Distribution of new development (Policy SP2) - local residents and parish councils opposing the strategic allocations presented reasons why these sites (for example, Brockworth, Leckhampton and North/ South Churchdown) should not proceed or have stated that the plan does not give sufficient weight to promoting housing on brownfield land first.

Infrastructure delivery and developer contributions (Policies INF7 and INF8) – Developer objections to Policy INF7 state that the policy does not give sufficient recognition to viability; any requests for developers to fund infrastructure should be consistent with the CommunityInfrastructure Levy Regulations 2010; the policy does not make a clear distinction between CIL and s106 requirements; and the policy needs to clarify situations when cumulative impact will be assessed. Two representations state that these two policies should be merged into one. Thames Water object to Policy INF7 because it does not include a specific reference to adequate provision of water supply and waste water infrastructure.

Historic environment (Policy SD9) - the promoter of one strategic allocation stated that the thrust of this policy is at odds with policy guidance in paragraphs 134 and 135 of the NPPF and that it is not necessary for development proposals at strategic allocations to comply with the JCS Historic Environment Assessment (HEA). On the other hand, English Heritage has objected to the allocation of three strategic allocations (North West Cheltenham, Brockworth and South Churchdown) on the grounds that the HEA does not give sufficient protection to heritage assets on these three sites. Swindon Parish Council state that ridge and furrow fields around Swindon village are not recorded and should be protected.
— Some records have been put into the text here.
(** * The further properties at work *)

(** [Set] of a list: the object returned holds a set. *)
Lemma coercion_result_has_class_type_witness :
  let h := [VList [VInt 1; VInt 1; VInt 2]] in
  deref h 1%nat = Some (VList [VInt 1; VInt 1; VInt 2]) /\
  class_func KSet 1%nat h
  = (Ok 2%nat, h ++ [VSet [VInt 1; VInt 2]]) /\
  exists w, deref (h ++ [VSet [VInt 1; VInt 2]]) 2%nat = Some w /\
            has_type KSet w.
Proof.
  intros h. split; [reflexivity|]. split; [reflexivity|].
  destruct (coercion_result_has_class_type KSet) as (_ & Hobj).
  apply (Hobj 1%nat h 2%nat _ (VList [VInt 1; VInt 1; VInt 2]));
    [reflexivity | exact I | reflexivity].
Defined.

(** [bool(666)], [bool(0)] and [bool('')], of the docstring and beyond. *)
Lemma Boolean_func_cases_witness :
  func_of KBoolean (VInt 666) = Ok (VBool true) /\
  func_of KBoolean (VInt 0) = Ok (VBool false) /\
  func_of KBoolean (VStr []) = Ok (VBool false).
Proof.
  split; [|split].
  - destruct (Boolean_func_cases (VInt 666)) as (t & Ht & _ & Hnum & _).
    rewrite Ht. now rewrite (Hnum (NumFin 666 1) eq_refl).
  - destruct (Boolean_func_cases (VInt 0)) as (t & Ht & _ & Hnum & _).
    rewrite Ht. now rewrite (Hnum (NumFin 0 1) eq_refl).
  - destruct (Boolean_func_cases (VStr [])) as (t & Ht & _ & _ & Hit).
    rewrite Ht. now rewrite (Hit [] eq_refl).
Defined.

(** [int('  321\n')] *)
Lemma Integer_ignores_surrounding_space_witness :
  Forall ascii_space [32; 32]%N /\ Forall ascii_space [10]%N /\
  func_of KInteger (VStr ([32; 32]%N ++ u "321" ++ [10]%N))
  = Ok (VInt 321) /\
  func_of KInteger (VStr [32; 32; 10]%N) = Raise ValueError.
Proof.
  assert (H1 : Forall ascii_space [32; 32]%N)
    by (repeat constructor; unfold ascii_space; simpl; tauto).
  assert (H2 : Forall ascii_space [10]%N)
    by (repeat constructor; unfold ascii_space; simpl; tauto).
  destruct (Integer_ignores_surrounding_space [32; 32]%N (u "321") [10]%N
              H1 H2) as (Hp & Hb).
  split; [exact H1|]. split; [exact H2|]. split.
  - rewrite Hp. reflexivity.
  - exact Hb.
Defined.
Biodiversity and geodiversity (Policy SD10) – Natural England state that this policy is not consistent with the NPPF because it does not clarify that development outside SSSIs that would result in adverse effects on them will not normally be permitted. One developer states that as there is a legal obligation to ensure that European Protected Species and National Protected Species are safeguarded, there is no need to refer to this legal obligation in the policy. Two parish councils have made other representations, stating that the policy does not give sufficient guidance around development affecting development sites.

Strategic allocations (Policy SA1) - in summary, supporters and opponents of the various strategic allocations have presented cases consistent with their overall view of development. Most local objections relate to the Leckhampton strategic allocation in particular, but also a number of representations object to North and South Churchdown and Brockworth. Save the Countryside and other local groups consider that the views of the public have not been taken into account.